Johnny Stephenson, a litigation partner in Alston & Bird’s Atlanta office, last week argued before a three-judge panel in the Southern District of New York on behalf of entrepreneur Paul Gardi, a victim of convicted Ponzi-scheme operator Marc Dreier. Dreier, who ran the 250-lawyer Dreier LLP, was sentenced to 20 years in prison for selling $700 million in fake promissory notes to hedge funds. A restitution order issued in September provides for a pro rata distribution of restitution funds among the 26 victims of Dreier’s fraud, including Gardi.
In his argument for restitution priority, however, Stephenson noted that Gardi should be treated differently from the sophisticated institutional investors who lost money in arms-length note purchase transactions in which Dreier acted as a counterparty, because unlike those institutional investors, who willingly risked capital in exchange for the expectation of substantial returns, Gardi never “knowingly or willingly entrusted” any money to Dreier; instead, Gardi was “an individual client to whom [Dreier] owed fiduciary duties as a lawyer" and Dreier "used his position of trust and confidence" to orchestrate a fraudulent settlement and then "steal $6.3 million in settlement proceeds payable to Gardi.” Dreier allegedly wired settlement funds intended for Gardi to his own accounts and then used those funds for his own purposes, including to make payments to certain institutional victims of his Ponzi scheme.

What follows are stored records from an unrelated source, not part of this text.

(* ===== verification/Vdp.v ===== *)
(** * The body filters (src/vdp_wasm.c)

    A response whose module has a body callback leaves its execution behind as a
    task ([hand_over] of Execute.v).  The delivery processor [wasm_body] runs the
    callback on each chunk, ends the lifecycle, and gives the store back; a task
    no filter took is given back at the end of the transaction.  The processor
    [wasm_body_chain] passes each chunk through several modules. *)

From Stdlib Require Import Sorted.
From S2P Require Import Prelude Mem SharedData SharedQueue Metrics Ctx HostCalls.
From S2P Require Import Headers Properties HttpAddr Breaker HttpPool HttpParse HttpIo HttpCall.
From S2P Require Import Imports StorePool Runtime Engine Execute.

Definition VDP_WASM_CHAIN_MAX : Z := 16.

(** What is passed down the delivery: [VDP_END] or not, and the data ([None] for
    NULL). *)
Definition chunk : Type := bool * option bytes.

Definition chunk_len (c : chunk) : Z := len (default [] c.2).

(** The context of a callback: only the log is set. *)
Definition tmp_ctx (log : option (list (vsl_tag * bytes))) : vrt_ctx := VrtCtx None None None log.

Section Vdp.
Context `{G : Guest} `{V : Varnish} `{VV : !VrtVars} `{W : Wasm} `{P : !Program}.

(** The context of a task refers to the engine, the connection pool and the
    stores of the process, as they are now. *)
Definition resume (p : process) (s : exec) : exec :=
  let c := ctx s in
  Exec (Host (set_engine (set_st c (p_stores p)) (Some (tick_view (p_engine p)))) (http_pool (p_engine p)))
    (x_inst s) (x_events s).

Definition vwasm_engine_reset_epoch_deadline (e : vwasm_engine) (s : exec) : exec :=
  set_deadline s (epoch_deadline_ms (conf e)).

(** What the task's context logged. *)
Definition log_of (s : exec) : option (list (vsl_tag * bytes)) :=
  match vrt (ctx s) with Some v => vsl v | None => None end.

(** The private data of a transaction; [None]: NULL. *)
Definition vdp_wasm_task_fini (p : process) (tk : option task) : outcome process :=
  match tk with
  | None => Done p
  | Some tk =>
      match tk_store tk with
      | None => Done p
      | Some own =>
          let! e := drop_store (p_engine p) (tk_idx tk) own true (leave (tk_exec tk)) in
          Done (Process e (p_stores p))
      end
  end.

(** [None]: the processor is not pushed. *)
Definition vdp_wasm_init (task_priv : option (option task)) : option task :=
  match task_priv with Some (Some tk) => Some tk | _ => None end.
(* ===== verification/Vmod.v ===== *)
(** * The VCL interface (src/vmod_wasm.c)

    One engine per loaded VCL, kept in a global list; the functions of the VMOD
    find the engine of their VCL, check their arguments, and call the engine.
    [get_metrics_json], which needs no engine, is in Metrics.v. *)

From S2P Require Import Prelude Mem SharedData SharedQueue Metrics Ctx HostCalls.
From S2P Require Import Headers Properties HttpAddr Breaker HttpPool HttpParse HttpIo HttpCall.
From S2P Require Import Imports StorePool Runtime Engine Execute.

Definition VMOD_WASM_VERSION : bytes := str "4.3.5".

(** [(VCL_INT)] of a [size_t]. *)
Definition i64 (x : Z) : Z := (x + 9223372036854775808) mod 18446744073709551616 - 9223372036854775808.

(** A VCL string is NULL or empty. *)
Definition missing (s : option bytes) : bool :=
  match s with None => true | Some s => match cstr s with [] => true | _ => false end end.

(** [VSLb(ctx->vsl, ...)], which needs a log. *)
Definition vslb_checked (v : vrt_ctx) (tag : vsl_tag) (text : bytes) : outcome vrt_ctx :=
  match vsl v with Some _ => Done (vslb v tag text) | None => Fault end.

(** ** Chain specifications *)

Definition is_sep (x : Z) : bool := (x =? 124) || (x =? 32) || (x =? 9).

Fixpoint skip_seps (s : bytes) : bytes :=
  match s with
  | [] => []
  | x :: r => if is_sep x then skip_seps r else s
  end.

Fixpoint until_sep (s : bytes) : bytes :=
  match s with
  | [] => []
  | x :: r => if is_sep x then [] else x :: until_sep r
  end.

(** The loop that collects the names, [room] more of them at most; each round
    consumes a name and the separator after it. *)
Fixpoint parse_chain (fuel : nat) (s : bytes) (room : nat) : list bytes :=
  match fuel with
  | O => []
  | S fuel =>
      match s, room with
      | [], _ | _, O => []
      | _, S room =>
          match skip_seps s with
          | [] => []
          | s =>
              let name := until_sep s in
              name :: parse_chain fuel (drop (S (length name)) s) room
          end
      end
  end.

(** ** Statistics *)

Definition stats_json_text (s : vwasm_stats) : bytes :=
  str "{" ++ field "calls_total" (calls_total s) ++ str "," ++ field "calls_ok" (calls_ok s) ++ str "," ++
  field "calls_error" (calls_error s) ++ str "," ++ field "calls_timeout" (calls_timeout s) ++ str "," ++
  field "local_responses" (local_responses s) ++ str "," ++ field "http_calls" (http_calls_made s) ++ str "," ++
  field "http_calls_blocked" (http_calls_blocked s) ++ str "," ++ field "body_bytes_in" (body_bytes_in s) ++
  str "}".

Definition http_stats_text (p : pool) : bytes :=
  let s := HttpPool.stats p in
  str "{" ++ field "max_conns" (len (conns p)) ++ str "," ++ field "acquires" (stat_acquires s) ++ str "," ++
  field "releases" (stat_releases s) ++ str "," ++ field "creates" (stat_creates s) ++ str "," ++
  field "reuses" (stat_reuses s) ++ str "," ++ field "evictions" (stat_evictions s) ++ str "," ++
  field "dns_hits" (stat_dns_hits s) ++ str "," ++ field "dns_misses" (stat_dns_misses s) ++ str "," ++
  field "cache_hits" (stat_cache_hits s) ++ str "," ++ field "cache_misses" (stat_cache_misses s) ++ str "," ++
  field "cb_rejections" (stat_cb_rejections (cbs p)) ++ str "}".

(** [buf]: the bytes [malloc] returned, [None] when it failed. *)
Definition vwasm_http_pool_stats_json (p : option pool) (buf : option bytes) : outcome (option bytes) :=
  match p, buf with
  | Some p, Some b =>
      let! '(b, n) := snprintf b 0 1024 (http_stats_text p) in
      if 1024 <=? n then Done None else Done (Some (cstr b))
  | _, _ => Done None
  end.
(** What get and set begin with: the lock, and the search of the bucket. *)
Definition c_lookup (sd : ptr) (key : bytes) : prog block ptr :=
  sd_lock sd;;
  p <- sd_bucket sd (bucket_of key);
  fuel <- heap_size;
  list_search (c_entry_test key) c_entry_next fuel p.

(** [Some (value_out, value_len_out, cas_out)]: returns 0; [None]: returns -1. *)
Definition c_shared_data_get (ok : oracle) (sd : ptr) (key : option bytes)
    : prog block (option (ptr * Z * Z)) :=
  match sd, key with
  | None, _ | _, None | _, Some [] => ret None
  | Some _, Some key =>
      entry <- c_lookup sd key;
      if is_null entry then sd_unlock sd;; ret None
      else
        e <- load_entry entry;
        if (0 <? ce_value_len e) && negb (is_null (ce_value e)) then
          v <- load_bytes (ce_value e);
          value_out <- malloc_copy (ok 0%nat) v (ce_value_len e);
          if is_null value_out then sd_unlock sd;; ret None
          else sd_unlock sd;; ret (Some (value_out, ce_value_len e, ce_cas e))
        else
          sd_unlock sd;; ret (Some (None, 0, ce_cas e))
  end.

(** The body of the update loop for the entry found. *)
Definition c_set_update (sd entry new_val : ptr) (value_len cas : Z) : prog block Z :=
  e <- load_entry entry;
  if negb (cas =? 0) && negb (ce_cas e =? cas) then
    sd_unlock sd;;
    free new_val;;
    ret (-1)
  else
    free (ce_value e);;
    store entry (BEntry (CEntry (ce_key e) new_val value_len (u32 (ce_cas e + 1)) (ce_next e)));;
    sd_unlock sd;;
    ret 0.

"In essence, Dreier used his law license, rather than a ski mask and a gun, to steal $6.3 million in settlement funds,” Stephenson argued. “The law is clear that neither Dreier nor Dreier LLP ever had legal or equitable title to the Stolen Settlement Funds. As a result, these funds cannot be considered” part of Dreier or his former firm’s estate. Stephenson requested that SDNY Judge Jed S. Rakoff, who has the Dreier criminal case, exercise his discretion under the Mandatory Victim Restitution Act to prioritize restitution payment to Gardi of the $6.3 million in stolen settlement funds.